WHAT IS BEING ASKED: The answer must be one number: how many lines of the records contain "returns".
BEGIN INFORMATION SHOWN
Lemma u8_range x : 0 <= u8 x < 256.
Proof. apply (uwrap_range 8); lia. Qed.
Lemma u16_range x : 0 <= u16 x < 65536.
Proof. apply (uwrap_range 16); lia. Qed.
Lemma u32_range x : 0 <= u32 x < 4294967296.
Proof. apply (uwrap_range 32); lia. Qed.
Lemma u64_range x : 0 <= u64 x < 18446744073709551616.
Proof. apply (uwrap_range 64); lia. Qed.

Lemma u8_small x : 0 <= x < 256 -> u8 x = x.
Proof. apply (uwrap_small 8). Qed.
Lemma u16_small x : 0 <= x < 65536 -> u16 x = x.
Proof. apply (uwrap_small 16). Qed.
Lemma u32_small x : 0 <= x < 4294967296 -> u32 x = x.
Proof. apply (uwrap_small 32). Qed.
Lemma u64_small x : 0 <= x < 18446744073709551616 -> u64 x = x.
Proof. apply (uwrap_small 64). Qed.

Lemma s32_small x : -2147483648 <= x < 2147483648 -> s32 x = x.
Proof.
  intros H. unfold s32, swrap. change (2 ^ (32 - 1)) with 2147483648.
  change (2 ^ 32) with 4294967296.
  destruct (Z.ltb_spec (x mod 4294967296) 2147483648) as [E|E];
    Z.div_mod_to_equations; lia.
Qed.

Lemma s16_small x : -32768 <= x < 32768 -> s16 x = x.
Proof.
  intros H. unfold s16, swrap. change (2 ^ (16 - 1)) with 32768.
  change (2 ^ 16) with 65536.
  destruct (Z.ltb_spec (x mod 65536) 32768) as [E|E];
    Z.div_mod_to_equations; lia.
Qed.

#[export] Hint Resolve u8_range u16_range u32_range u64_range : machine.
#[export] Hint Rewrite u8_small u16_small u32_small u64_small s32_small s16_small
  using lia : machine.

(** [ring_lia]: linear arithmetic on truncated counters. *)
Ltac ring_lia :=
  unfold u8, u16, u32, u64, uwrap in *;
  change (2 ^ 8) with 256 in *; change (2 ^ 16) with 65536 in *;
  change (2 ^ 32) with 4294967296 in *;
  change (2 ^ 64) with 18446744073709551616 in *;
  Z.div_mod_to_equations; lia.

(** ** Little-endian encodings *)

Fixpoint le_bytes (n : nat) (v : Z) : list Z :=
  match n with
  | O => []
  | S n' => v mod 256 :: le_bytes n' (v / 256)
  end.

Fixpoint le_val (l : list Z) : Z :=
  match l with
  | [] => 0
  | b :: l' => b + 256 * le_val l'
  end.

Definition is_byte (b : Z) : Prop := 0 <= b < 256.

Lemma length_le_bytes n v : length (le_bytes n v) = n.
Proof. revert v. induction n as [|n IH]; intros v; simpl; [done|]. by rewrite IH. Qed.

Lemma le_bytes_bytes n v : Forall is_byte (le_bytes n v).
Proof.
  revert v. induction n as [|n IH]; intros v; simpl; constructor; [|done].
  apply Z.mod_pos_bound. lia.
Qed.

Lemma le_val_le_bytes n v : le_val (le_bytes n v) = v mod 256 ^ Z.of_nat n.
Proof.
  revert v. induction n as [|n IH]; intros v.
  - simpl. by rewrite Z.mod_1_r.
  - cbn [le_bytes le_val]. rewrite IH, Nat2Z.inj_succ, Z.pow_succ_r by lia.
    rewrite Z.rem_mul_r; lia.
Qed.

Lemma le_val_bounds l : Forall is_byte l -> 0 <= le_val l < 256 ^ Z.of_nat (length l).
Proof.
  induction 1 as [|b l Hb _ IH]; [simpl; lia|].
  cbn [le_val length]. rewrite Nat2Z.inj_succ, Z.pow_succ_r by lia.
  unfold is_byte in Hb. lia.
Qed.

Lemma le_bytes_le_val l : Forall is_byte l -> le_bytes (length l) (le_val l) = l.
Proof.
  induction 1 as [|b l Hb Hl IH]; [done|]. cbn [le_val length le_bytes].
  unfold is_byte in Hb.
  f_equal.
  - Z.div_mod_to_equations; lia.
  - rewrite Z.mul_comm, Z.div_add, Z.div_small, Z.add_0_l by lia. done.
Qed.

(** ** Outcomes and the kernel monad

    A kernel function is a state transformer.  It returns a value, panics
    (the kernel's [panic()] never returns), or goes to sleep on a channel, in
    the state it has reached, because a lock or a resource it needs is taken. *)

Inductive outcome (S A : Type) : Type :=
  | Ok (a : A) (s : S)
  | Panic (msg : string)
  | Sleeps (chan : string) (s : S).
Arguments Ok {S A} a s.
Arguments Panic {S A} msg.
Arguments Sleeps {S A} chan s.

Definition M (S A : Type) : Type := S -> outcome S A.

Definition ret {S A} (a : A) : M S A := fun s => Ok a s.

Definition bind {S A B} (m : M S A) (k : A -> M S B) : M S B := fun s =>
  match m s with
  | Ok a s' => k a s'
  | Panic msg => Panic msg
  | Sleeps c s' => Sleeps c s'
  end.

Definition panic {S A} (msg : string) : M S A := fun _ => Panic msg.
Definition sleeps {S A} (c : string) : M S A := fun s => Sleeps c s.
Definition get {S} : M S S := fun s => Ok s s.
Definition gets {S A} (f : S -> A) : M S A := fun s => Ok (f s) s.
Definition modify {S} (f : S -> S) : M S unit := fun s => Ok tt (f s).

Declare Scope kernel_scope.
Delimit Scope kernel_scope with kernel.

Notation "'let!' x := c 'in' k" := (bind c (fun x => k))
  (at level 10, x pattern, c at level 100, k at level 200,
   format "'[v' 'let!'  x  :=  c  'in' '/' k ']'") : kernel_scope.
Notation "c ;; k" := (bind c (fun _ => k))
  (at level 100, k at level 200, right associativity,
   format "'[v' c ;; '/' k ']'") : kernel_scope.

Global Open Scope kernel_scope.

(** [zoom get set m] runs [m] on a component of a larger state. *)
Definition zoom {S T A} (pr : S -> T) (up : T -> S -> S) (m : M T A) : M S A := fun s =>
  match m (pr s) with
  | Ok a t => Ok a (up t s)
  | Panic msg => Panic msg
  | Sleeps c t => Sleeps c (up t s)
  end.

(** C [for] loops over a counter: [for_up n i body] runs [body i],
    [body (i+1)], ..., [n] iterations in all; [for_find] stops at the first
    iteration that returns a value (a [return] or [break] in the body). *)
Fixpoint for_up {S} (n : nat) (i : Z) (body : Z -> M S unit) : M S unit :=
  match n with
  | O => ret tt
  | S n' => body i ;; for_up n' (i + 1) body
  end.

Fixpoint for_find {S R} (n : nat) (i : Z) (body : Z -> M S (option R)) : M S (option R) :=
  match n with
  | O => ret None
  | S n' =>
      let! r := body i in
      match r with
      | Some v => ret (Some v)
      | None => for_find n' (i + 1) body
      end
  end.

(** Loops over the entries of a table: [for_in] runs the body on each,
    [for_first] stops at the first one whose body returns a value. *)
Fixpoint for_in {S A} (l : list A) (body : A -> M S unit) : M S unit :=
  match l with
  | [] => ret tt
  | a :: l' => body a ;; for_in l' body
  end.

Fixpoint for_first {S A R} (l : list A) (body : A -> M S (option R)) : M S (option R) :=
  match l with
  | [] => ret None
  | a :: l' =>
      let! r := body a in
      match r with
      | Some v => ret (Some v)
      | None => for_first l' body
      end
  end.

(** ** Total-correctness triples

    [triple P m Q]: from every state of [P], [m] returns (it neither panics
    nor sleeps) and the value and final state satisfy [Q]. *)

Definition triple {S A} (P : S -> Prop) (m : M S A) (Q : A -> S -> Prop) : Prop :=
  forall s, P s -> exists a s', m s = Ok a s' /\ Q a s'.

Section triples.
Context {S : Type}.

Lemma triple_ret {A} (a : A) (Q : A -> S -> Prop) : triple (Q a) (ret a) Q.
Proof. intros s H. by exists a, s. Qed.

Lemma triple_bind {A B} (m : M S A) (k : A -> M S B) P R Q :
  triple P m R -> (forall a, triple (R a) (k a) Q) -> triple P (bind m k) Q.
Proof.
  intros Hm Hk s HP. destruct (Hm s HP) as (a & s' & E & HR).
  destruct (Hk a s' HR) as (b & s'' & E' & HQ).
  exists b, s''. unfold bind. by rewrite E.
Qed.

Lemma triple_conseq {A} (m : M S A) (P P' : S -> Prop) (Q Q' : A -> S -> Prop) :
  triple P m Q -> (forall s, P' s -> P s) -> (forall a s, Q a s -> Q' a s) ->
  triple P' m Q'.
Proof.
  intros Hm HP HQ s Hs. destruct (Hm s (HP s Hs)) as (a & s' & E & H).
  exists a, s'. auto.
Qed.

Lemma triple_modify (f : S -> S) (Q : unit -> S -> Prop) :
  triple (fun s => Q tt (f s)) (modify f) Q.
Proof. intros s H. by exists tt, (f s). Qed.

Lemma triple_gets {A} (f : S -> A) (Q : A -> S -> Prop) :
  triple (fun s => Q (f s) s) (gets f) Q.
Proof. intros s H. by exists (f s), s. Qed.

(** The rule for counted loops: an invariant indexed by the counter. *)
Lemma triple_for_up (I : Z -> S -> Prop) (body : Z -> M S unit) n i :
  (forall j, i <= j < i + Z.of_nat n ->
     triple (I j) (body j) (fun _ => I (j + 1))) ->
  triple (I i) (for_up n i body) (fun _ => I (i + Z.of_nat n)).
Proof.
  revert i. induction n as [|n IH]; intros i H.
  - simpl. intros s Hs. exists tt, s. rewrite Z.add_0_r. done.
  - eapply triple_bind; [apply H; lia|]. intros [].
    replace (i + Z.of_nat (Datatypes.S n)) with (i + 1 + Z.of_nat n) by lia.
    apply IH. intros j Hj. apply H. lia.
Qed.
End triples.

(** Running a bind whose first part is known to return. *)
Lemma bind_Ok {S A B} (m : M S A) (k : A -> M S B) s a s' :
  m s = Ok a s' -> bind m k s = k a s'.
Proof. unfold bind. by intros ->. Qed.

Lemma bind_Panic {S A B} (m : M S A) (k : A -> M S B) s msg :
  m s = Panic msg -> bind m k s = Panic msg.
Proof. unfold bind. by intros ->. Qed.

Lemma bind_assoc {S A B C} (m : M S A) (k : A -> M S B) (l : B -> M S C) s :
  bind (bind m k) l s = bind m (fun a => bind (k a) l) s.
Proof. unfold bind. by destruct (m s). Qed.

Lemma bind_Ok_inv {S A B} (m : M S A) (k : A -> M S B) s b s' :
  bind m k s = Ok b s' -> exists a s1, m s = Ok a s1 /\ k a s1 = Ok b s'.
Proof. unfold bind. destruct (m s); naive_solver. Qed.

(** ** Function update and ranges *)

Definition in_range (a n x : Z) : bool := (a <=? x) && (x <? a + n).

Lemma in_range_spec a n x : in_range a n x = true <-> a <= x < a + n.
Proof. unfold in_range. rewrite andb_true_iff, Z.leb_le, Z.ltb_lt. lia. Qed.

Lemma in_range_false a n x : in_range a n x = false <-> ~ (a <= x < a + n).
Proof. rewrite <-in_range_spec. destruct (in_range a n x); naive_solver. Qed.

Ltac case_range :=
  match goal with
  | |- context [in_range ?a ?n ?x] =>
      let E := fresh "E" in
      destruct (in_range a n x) eqn:E;
      [apply in_range_spec in E | apply in_range_false in E]
  | H : context [in_range ?a ?n ?x] |- _ =>
      let E := fresh "E" in
      destruct (in_range a n x) eqn:E;
      [apply in_range_spec in E | apply in_range_false in E]
  end.

(** Boolean tests of the code turned into the facts they decide. *)
Ltac breflect :=
  repeat match goal with
  | H : (_ =? _) = true |- _ => apply Z.eqb_eq in H
  | H : (_ =? _) = false |- _ => apply Z.eqb_neq in H
  | H : (_ <? _) = true |- _ => apply Z.ltb_lt in H
  | H : (_ <? _) = false |- _ => apply Z.ltb_ge in H
  | H : (_ <=? _) = true |- _ => apply Z.leb_le in H
  | H : (_ <=? _) = false |- _ => apply Z.leb_gt in H
  | H : _ && _ = true |- _ => apply andb_true_iff in H; destruct H
  | H : _ || _ = false |- _ => apply orb_false_iff in H; destruct H
  | H : negb _ = true |- _ => apply negb_true_iff in H
  | H : negb _ = false |- _ => apply negb_false_iff in H
  end.

(** ** Lists *)

Lemma elem_of_rev {A} (x : A) (l : list A) : x ∈ rev l <-> x ∈ l.
Proof. rewrite !list_elem_of_In. symmetry. apply in_rev. Qed.

(** ** Concrete runs *)

(** The state a run ends in, and that it ends there with a given result. *)
Definition end_of {S A} (m : M S A) (s : S) : S := match m s with Ok _ s' => s' | _ => s end.

Definition ends_with {S A} (eqb : A -> A -> bool) (v : A) (r : outcome S A) : bool :=
  match r with Ok w _ => eqb w v | _ => false end.

Lemma end_of_ok {S A} (eqb : A -> A -> bool) (m : M S A) s v :
  (forall x y, eqb x y = true -> x = y) -> ends_with eqb v (m s) = true -> m s = Ok v (end_of m s).
Proof. unfold ends_with, end_of. intros H. destruct (m s) as [w s'| |]; [|done..]. by intros ->%H. Qed.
END INFORMATION SHOWN
YOUR SOLUTION: 5